Metadata-Version: 2.1
Name: igfold
Version: 0.2.0
Description-Content-Type: text/markdown
License-File: LICENSE.md

# IgFold

Official repository for [IgFold](https://www.biorxiv.org/content/10.1101/2022.04.20.488972): Fast, accurate antibody structure prediction from deep learning on massive set of natural antibodies.

The code and pre-trained models from this work are made available for non-commercial use (including at commercial entities) under the terms of the [JHU Academic Software License Agreement](LICENSE.md). For commercial inquiries, please contact `jruffolo[at]jhu.edu`.

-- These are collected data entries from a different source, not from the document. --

(** The state the originator is in before each turn of the client's loop,
    from the initial state and the strings the turns draw. *)
Fixpoint pre_states (s0 : string) (rnds : list string) : list string :=
  match rnds with
  | [] => []
  | r :: rest => s0 :: pre_states r rest
  end.

(** The snapshots the client's loop leaves on the history. *)
Fixpoint snapshots (s0 : string) (steps : list (string * string))
  : list Memento.Snapshot.t :=
  match steps with
  | [] => []
  | step :: rest =>
      Memento.Snapshot.init (fst step) (Some s0) :: snapshots (snd step) rest
  end.

(** The editor's text. *)
Definition text_of (a : Command.Application) : Py.optstr :=
  Command.text (Command.active_editor a).

(** The classes whose [execute] returns [True]. *)
Definition mutating (k : Command.CommandClass) : bool :=
  match k with
  | Command.CutCommand | Command.PasteCommand => true
  | Command.CopyCommand | Command.UndoCommand => false
  end.

Definition is_str (v : Py.optstr) : bool :=
  match v with
  | Some _ => true
  | None => false
  end.

(** The editor holds a text and every command on the history holds a
    backup. *)
Definition backed_up (a : Command.Application) : bool :=
  is_str (text_of a)
  && forallb (fun c => is_str (Command.backup c))
             (Command.stack (Command.history a)).

End Obs.

(** ** Clients of the two examples *)

Module Client.

(** What the client of the memento example calls, as the script at the end
    of [ex001.py] does. *)
Inductive call : Type :=
| Backup (now : string)
| DoSomething (rnd : string)
| UndoCall
| RedoCall
| ShowHistory.

Definition perform (c : call) : Py.M Memento.World unit :=
  match c with
  | Backup now => Memento.Caretaker_backup now
  | DoSomething rnd => Memento.Originator_do_something rnd
  | UndoCall => Memento.Caretaker_undo
  | RedoCall => Memento.Caretaker_redo
  | ShowHistory => Memento.Caretaker_show_history
  end.

Fixpoint perform_all (cs : list call) : Py.M Memento.World unit :=
  match cs with
  | [] => Py.ret tt
  | c :: rest => Py.bind (perform c) (fun _ => perform_all rest)
  end.

(** The snapshot holds a state. *)
Definition has_state (m : Memento.Snapshot.t) : bool :=
  Obs.is_str (Memento.Snapshot.state m).

(** The originator has a state and so has every snapshot kept on the
    history or on the [restored] list. *)
Definition stateful (w : Memento.World) : bool :=
  Obs.is_str (Obs.state_of w)
  && forallb has_state (Memento.Caretaker._history (Memento.caretaker w))
  && forallb has_state (Memento.Originator.restored (Memento.originator w)).


(** [old in s] for a [str]. *)
Fixpoint occurs (old s : string) : bool :=
  match s with
  | EmptyString => prefix old s
  | String _ s' => prefix old s || occurs old s'
  end.

(** The depth the command history has after a request, from the depth it
    had before. *)
Definition depth_after (n : nat) (r : Command.request) : nat :=
  match r with
  | Command.Press Command.CutCommand => S n
  | Command.Press Command.PasteCommand => S n
  | Command.Press Command.CopyCommand => n
  | Command.Press Command.UndoCommand => Nat.pred n
  | Command.CallUndo => Nat.pred n
  end.

End Client.

(** ** Python lists *)

Section ListPop.
Context {A : Type}.

Lemma list_pop_snoc (l : list A) (x : A) :
  Py.list_pop (l ++ [x])%list = Some (x, l).
Proof.
  induction l as [|y l IH]; simpl.
  - reflexivity.
  - rewrite IH. reflexivity.
Qed.

Lemma list_pop_none (l : list A) : Py.list_pop l = None -> l = [].
Proof.
  destruct l as [|y l]; simpl; [reflexivity|].
  destruct (Py.list_pop l) as [[z r]|]; discriminate.
Qed.
(** * The get-or-compute protocol of [GetSetHandler] (src/cache/get_set_handler.ts)

    The handler is an orchestrator: every effect it has goes through a
    collaborator (the two cache layers of the stack, the per-key mutexes,
    the factory runner, the stack writer, the logger and the emitter).
    The embedding keeps that shape.  The collaborators are the fields of a
    record, each a state transformer over an arbitrary world [W] that may
    return or throw; the handler is written over them in a small
    state-and-exception monad that also records, in order, every call the
    handler makes.  Theorems are therefore statements about every
    implementation of the collaborators.  An in-memory implementation
    ([Memory]) gives concrete runs.

    Two idealisations.  The clock is part of the world: time passes during
    the calls on the collaborators and not between two synchronous steps of
    the handler.  The logger and the emitter are fire-and-forget: a record or
    an event goes to the trace, and they neither throw nor change the world.

    One call is not awaited: [handle] starts [#earlyExpirationRefresh] and
    goes on.  JavaScript runs an async method up to its first [await] inside
    the caller, so that part of the refresh (the look-up of the mutex, the
    test [isLocked] and the call of [acquire] that [runExclusive] makes) is
    part of the run of [handle]; what is left is kept as a pending task, and
    its outcome is the fate of a promise that nobody holds. *)

From Stdlib Require Import ZArith String List Bool Lia.
From stdpp Require Import base option gmap strings.
Import ListNotations.

Local Open Scope string_scope.
Local Open Scope list_scope.
Local Open Scope Z_scope.

(** ** Values, errors, results *)

Definition Key := string.

(** The cached payload is opaque to the handler. *)
Definition Value := Z.

(** Handles of a mutex and of the releaser that [acquire] resolves to. *)
Definition Lock := nat.
Definition Releaser := nat.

Try antibody structure prediction in [Google Colab](https://colab.research.google.com/github/Graylab/IgFold/blob/main/IgFold.ipynb).

## Updates

 - Version 0.2.0
   - Add gradient-based refinement to resolve clashes and improve backbone geometry.

## Install

For easiest use, [create a conda environment](https://docs.conda.io/projects/conda/en/latest/user-guide/tasks/manage-environments.html#creating-an-environment-with-commands) and install IgFold via PyPI:

```bash
$ pip install igfold
```

To access the latest version of the code, clone and install the repository:

```bash
$ git clone git@github.com:Graylab/IgFold.git 
$ pip install IgFold
```

### Refinement

Two refinement methods are supported for IgFold predictions. To follow the manuscript, PyRosetta should be installed following the instructions [here](http://pyrosetta.org/downloads). If PyRosetta is not installed, refinement with OpenMM will be attempted. For this option, OpenMM must be installed and configured before running IgFold as follows:

```bash
$ conda install -c conda-forge openmm pdbfixer
```

### Renumbering

Antibody renumbering requires installation of AbNumber. To install AbNumber, run the following command:

```bash
$ conda install -c bioconda abnumber
```

## Usage

_Note_: The first time `IgFoldRunner` is initialized, it will download the pre-trained weights. This may take a few minutes and will require a network connection.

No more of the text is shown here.